Apple, Meta and Discord handed over user data to hackers pretending to be law enforcement officers. According to a Bloomberg report, the slip-up occurred in mid-2021 with three companies providing information such as customer addresses, phone numbers and IP addresses in response to ’emergency data requests’.
Under normal circumstances, law enforcement agencies in the US are required to provide a search warrant or subpoena signed by a judge to request information from tech companies. However, emergency requests do not require a court order. Emergency data requests or EDRs bypass this mechanism and they allow authorities to request data from social media companies and other tech firms. However, EDR is requested only in life threatening situations.
But now hackers posing as law enforcement officers are sending fake EDRs to tech companies. Krebs on Security notes That some hackers have discovered that there is no easy way for the company receiving the EDR to determine whether it is legitimate or not. And so, hackers are using their illegal access to police email systems to create a ‘fake EDR’ as well as a confirmation that, unless the requested data is provided immediately, innocent people There will be a lot of damage or he may die. The report also said that some hackers are selling access to government emails online with the aim of targeting social platforms with fake EDRs.
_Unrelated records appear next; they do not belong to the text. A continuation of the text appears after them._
(* ===== verification/Propagation.v ===== *)
(** * Propagation: include/ncf/eval/propagation.hpp and src/eval/propagation.cpp

    Bounded propagation of congestion pressure along the links and paths of a
    topology.  The breadth-first loops are folds; [best] is the [std::map] of the
    strongest pressure found for each resource. *)

From S2P Require Import Prelude Core Enums OMap Policy Topology State.

Open Scope N_scope.

Record PropagationResult := mkPropagationResult {
  pres_induced : list (N * Severity);
  pres_edges : list PropagationEdge;
  pres_truncated : bool
}.

#[export] Instance PropagationResult_settable : Settable PropagationResult :=
  fields! mkPropagationResult < pres_induced; pres_edges; pres_truncated >.

Definition propagation_empty : PropagationResult := mkPropagationResult [] [] false.

Record Source := mkSource { src_resource : N; src_severity : Severity }.

Definition severity_pressure_ppm (s : Severity) : N :=
  match s with
  | SevClear => 0
  | SevWatch => 333333
  | SevCongested => 666666
  | SevSevere => 1000000
  | SevRaw _ => 0
  end.

Definition pressure_to_severity (pressure_ppm : N) : Severity :=
  if 1000000 <=? pressure_ppm then SevSevere
  else if 666666 <=? pressure_ppm then SevCongested
  else if 333333 <=? pressure_ppm then SevWatch
  else SevClear.

Record Target := mkTarget {
  tg_pressure_ppm : N;
  tg_hops : N;
  tg_from : N;
  tg_via_path : N
}.

(** The hop after the first occurrence of [node]. *)
Fixpoint next_hop (node : N) (hops : list N) : option N :=
  match hops with
  | [] => None
  | hop :: rest => if hop =? node then head rest else next_hop node rest
  end.

Definition neighbours (t : TopologyIndex) (node : N) (p : PropagationPolicy) : list (N * N) :=
  sort_unique
    ((if pp_follow_links p then map (fun s => (s, 0)) (successors t node) else []) ++
     (if pp_follow_paths p then
        omap (fun path_id =>
          match topo_path t path_id with
          | Some record => (fun hop => (hop, path_id)) <$> next_hop node (pa_hops record)
          | None => None
          end) (resource_paths t node)
      else [])).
The security firm suspects teenagers to be behind the attacks. Krebs says teen hacker groups like Lapsus$ and Recursion Team are behind the majority of these fake EDRs. The publication quoted several security researchers as saying that the leader of Lapsus$, a hacker named ‘White’, was also a founding member of a cybercriminal group called the Recursion Team. The group specialized in SIM swapping fraud and ‘swatting’ attacks, in which hackers use fake bomb threats, hostage situations and other violent scenarios to trick police officers into visiting potentially harmful websites, resulting in their credentials being compromised. goes. These compromised credentials are sometimes sold on the dark web and in other cases they are used to send fake EDRs to companies.
UK police have arrested seven teenagers in the UK in connection with the Lapsus$ attacks on Microsoft, Nvidia, Samsung, Ubisoft and Okta.
Notably, Apple, Meta and Discord are not the only companies that have received fake EDRs. A Bloomberg report states that Snap has also received a fake EDR from the same hackers. But it is unknown whether the company provided data in response.
Responding to the matter, Meta said it did its due diligence in validating such requests. “We prevent requests from known compromised accounts and work with law enforcement to respond to incidents involving suspected fraud requests, as we have done in this case,” it told the publication.
“If a government or law enforcement agency solicits customer data in response to an emergency government and law enforcement information request, the government supervisor or law enforcement agent who submitted the emergency government and law enforcement information request may be contacted and may be asked to confirm that the emergency request was valid,” Apple says in its guidelines.
Apple, Meta gave user data to hackers pretending to be police officers, first appeared on BGR India.